Tuesday, October 21, 2008

Too Good to Just E-mail Around

Lifted from Jet's blog.

I'd like you to know about hand me down clothes and homemade ice cream and leftover meat loaf sandwiches. I really would. I hope you learn humility by being humiliated, and that you learn honesty by being cheated. I hope you learn to make your own beds and mow the lawn and wash the car. And I really hope nobody gives you a brand new car when you are sixteen. It will be good if at least one time you can see puppies born and your old dog put to sleep. I hope you get a black eye fighting for something you believe in.

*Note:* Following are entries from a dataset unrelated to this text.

(** * A worker thread pool over a mutex-protected FIFO task queue

    Shallow embedding of [threadpool.c] and of the sleep wrapper of
    [platform.c]; then of [disable_quick_edit.c], of the driver [main.c],
    of [endian.c] and of [zip_logs.c].

    - Pointers are integers, [NULL] is 0.  The nodes obtained from [malloc]
      live in a finite map from addresses to [task_node_t] records; [free]
      deletes the entry, and reading through an address that is not in the
      map has no defined behaviour (the functions below return [None]).
    - What [malloc] and [platform_thread_create] answer is not decided by the
      program: the answer is an extra argument of the function that asks.
    - Calls that leave the program (the platform wrappers, [fprintf] on
      [stderr], the invocation of a task body) are appended to a trace.
    - The functions of [threadpool.c] come first as their caller sees them,
      one call at a time.  Then come the threads: [worker_thread], a
      submission and the shutdown as program points, with one shared-memory
      access or platform call per step and any interleaving of the steps.
    - The definitions are followed by the proofs: the queue, the pool, the
      sleep wrapper, and last the threads. *)

From Stdlib Require Import ZArith List Lia.
From stdpp Require Import base option list gmap strings pretty.

Local Open Scope Z_scope.

(** ** Data model (threadpool.h) *)

Definition NULL : Z := 0.

(** [task_node_t]: [func] and [arg] are the task, [next] the forward link. *)
Record task_node_t := TaskNode { func : Z; arg : Z; next : Z }.

(** [task_queue_t]: the two list ends.  The [lock] and [cond] members are
    platform objects; the calls made on them are in the trace. *)
Record task_queue_t := TaskQueue { front : Z; rear : Z }.

(** [thread_pool_t].  [threads] is [None] for a null pointer and otherwise
    the allocated array; a slot is [None] while no handle has been written to
    it (its content is indeterminate). *)
Record thread_pool_t := ThreadPool {
  threads : option (list (option Z));
  num_threads : Z;
  queue : task_queue_t;
  keep_running : Z
}.

(** Calls on the platform layer (platform.h). *)
Inductive platform_call :=
| MutexInit | MutexDestroy | MutexLock | MutexUnlock
| CondInit | CondDestroy | CondWait | CondSignal | CondBroadcast
| ThreadCreate (slot : Z) (handle : option Z)
| ThreadJoin (handle : option Z)
| Usleep (usec : Z)
| WinSleep (msec : Z).

Inductive event :=
| Stderr (msg : string)
| Platform (c : platform_call)
| Invoke (f a : Z).

(** The part of the machine outside the pool structure. *)
Record world := World {
  heap : gmap Z task_node_t;
  trace : list event
}.

Definition emit (e : event) (w : world) : world :=
  {| heap := heap w; trace := trace w ++ [e] |}.

Definition call (c : platform_call) : world -> world := emit (Platform c).

Definition set_heap (h : gmap Z task_node_t) (w : world) : world :=
  {| heap := h; trace := trace w |}.

Definition nl : string := String (Ascii.ascii_of_nat 10) EmptyString.

(** ** platform.c: the millisecond sleep *)

(** [unsigned int] is 32 bits wide. *)
Definition UINT_WIDTH : Z := 32.

Definition uint_mul (a b : Z) : Z := (a * b) mod 2 ^ UINT_WIDTH.

(** The argument that the POSIX branch passes to [usleep]. *)
Definition usleep_arg (ms : Z) : Z := uint_mul ms 1000.

(** POSIX branch: [usleep(ms * 1000)]. *)
Definition platform_sleep_ms (ms : Z) (w : world) : world :=
  call (Usleep (usleep_arg ms)) w.

(** Windows branch: [Sleep(ms)]. *)
Definition platform_sleep_ms_win (ms : Z) (w : world) : world :=
  call (WinSleep ms) w.

(** ** threadpool.c: internal queue operations *)

(** [queue_init]: both ends null, then the mutex and the condition variable
    are initialised. *)
Definition queue_init (q : task_queue_t) (w : world) : task_queue_t * world :=
  ({| front := NULL; rear := NULL |}, call CondInit (call MutexInit w)).

(** The branch of [queue_push] that links the new node, run under the lock. *)
Definition push_link (node : Z) (q : task_queue_t) (h : gmap Z task_node_t)
  : option (task_queue_t * gmap Z task_node_t) :=
  if decide (rear q = NULL) then
    Some ({| front := node; rear := node |}, h)
  else
    r ← h !! rear q;
    Some ({| front := front q; rear := node |},
          <[rear q := {| func := func r; arg := arg r; next := node |}]> h).

(** [queue_push].  [node] is what [malloc] returned. *)
Definition queue_push (node f a : Z) (q : task_queue_t) (w : world)
  : option (task_queue_t * world) :=
  if decide (node = NULL) then
    Some (q, emit (Stderr ("queue_push: failed to allocate task_node" +:+ nl)) w)
  else
    let h := <[node := {| func := f; arg := a; next := NULL |}]> (heap w) in
    let w := call MutexLock (set_heap h w) in
    '(q', h') ← push_link node q (heap w);
    Some (q', call MutexUnlock (call CondSignal (set_heap h' w))).

(** [queue_pop]: the node removed from the front, or [NULL]. *)
Definition queue_pop (q : task_queue_t) (w : world)
  : option (Z * task_queue_t) :=
  if decide (front q = NULL) then Some (NULL, q)
  else
    n ← heap w !! front q;
    let q1 := {| front := next n; rear := rear q |} in
    Some (front q,
          if decide (front q1 = NULL) then {| front := front q1; rear := NULL |}
          else q1).

(** The [while (q->front)] loop of [queue_destroy].  An iteration frees one
    live node, so a heap of [k] nodes allows at most [k] iterations; the
    counter is how many are still allowed. *)
Inductive loop_end (A : Type) := Finished (a : A) | Undefined | Exhausted.
Arguments Finished {A} a.
Arguments Undefined {A}.
Arguments Exhausted {A}.

Fixpoint destroy_loop (k : nat) (p : Z) (h : gmap Z task_node_t)
  : loop_end (gmap Z task_node_t) :=
  if decide (p = NULL) then Finished h
  else match h !! p with
       | None => Undefined
       | Some n =>
           match k with
           | O => Exhausted
           | S k' => destroy_loop k' (next n) (delete p h)
           end
       end.

(** [queue_destroy]. *)
Definition queue_destroy (q : task_queue_t) (w : world)
  : option (task_queue_t * world) :=
  match destroy_loop (size (heap w)) (front q) (heap w) with
  | Finished h' =>
      Some ({| front := NULL; rear := NULL |},
            call CondDestroy (call MutexDestroy (set_heap h' w)))
  | _ => None
  end.

(** ** threadpool.c: public operations *)

Definition set_queue (q : task_queue_t) (p : thread_pool_t) : thread_pool_t :=
  {| threads := threads p; num_threads := num_threads p;
     queue := q; keep_running := keep_running p |}.

Definition set_keep_running (v : Z) (p : thread_pool_t) : thread_pool_t :=
  {| threads := threads p; num_threads := num_threads p;
     queue := queue p; keep_running := v |}.

(** One iteration of the creation loop of [thread_pool_init].  [spawn i] is
    the handle written by [platform_thread_create] for slot [i], or [None]
    when the call fails, in which case the slot is left as it was. *)
Definition create_one (spawn : Z -> option Z)
    (st : list (option Z) * world) (i : Z) : list (option Z) * world :=
  match spawn i with
  | Some hd =>
      (<[Z.to_nat i := Some hd]> (fst st),
       call (ThreadCreate i (Some hd)) (snd st))
  | None =>
      (fst st,
       emit (Stderr ("Error creating thread " +:+ pretty i +:+ nl))
            (call (ThreadCreate i None) (snd st)))
  end.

I hope you'd have to share a bedroom with your younger brother or sister. And it's all right if you have to draw a line down the middle of the room, but when the little one wants to crawl under the covers with you because they're scared, I hope you let him or her. When you want to see a movie and your little brother or sister wants to tag along, I hope you'll be happy to oblige.

I hope you have to walk uphill to school with your friends and that you live in a town where you can do it safely. On rainy days when you have to catch a ride, I hope you don't ask the driver to drop you two blocks away so you won't be seen riding with someone as uncool as your Mom. If you want a slingshot, I hope your Dads will teach you how to make one instead of buying one.

I hope you learn to dig in the dirt and read books. When you learn to use computers, I hope you also learn to add and subtract in your heads. I hope you get teased by your friends when you have your first crushes on a girl, and when you talk back to your mothers, that your learn what Ivory soap tastes like. May you skin your knees climbing a mountain, burn your hands on a stove and bump your asses falling off a tree.

I don't care if you try a beer once, but I hope you don't like it. And if a friend offers you dope or a joint, I hope you realize he is not a friend. I sure hope you make time to sit on a porch with granny and grampa and go fishing with your uncles. May you feel sorrow at a funeral and joy during the holidays. I hope your mothers punish you when you throw a baseball through a neighbor's window and that they hug and kiss you at Christmas time when you give them a plaster mold of your hands.

These things I wish for you - tough times and disappointment, hard work and happiness. To me, it's the only way to appreciate life. (Paul Harvey)


This is a great reminder to us all, is it not? We're always too eager to reward ourselves for any little thing, and to console ourselves with material things for every sadness, disappointment, and frustration. We want the good life, always, without really willing to pay the price. Or, we pay the price for the 'good life' by giving up the only things that can really make us happy, like our passions and our health and our family and friends.

We become parents and confuse giving them the best with making sure they have everything new, expensive and that they avoid disappointments and hassles. We worry more about their self-esteem rather than their values and how much discipline they possess.

We measure success and happiness with what we can afford at the drop of a hat.

*~*

Just to improve on what my friend wrote... may I and Pappie Jojo echo the hopes and humility of those who knew bad days, of those who went through worse times. So that we can raise Yakee right, not just with passion but also with compassion, not just with dreams but also the will to realize those dreams.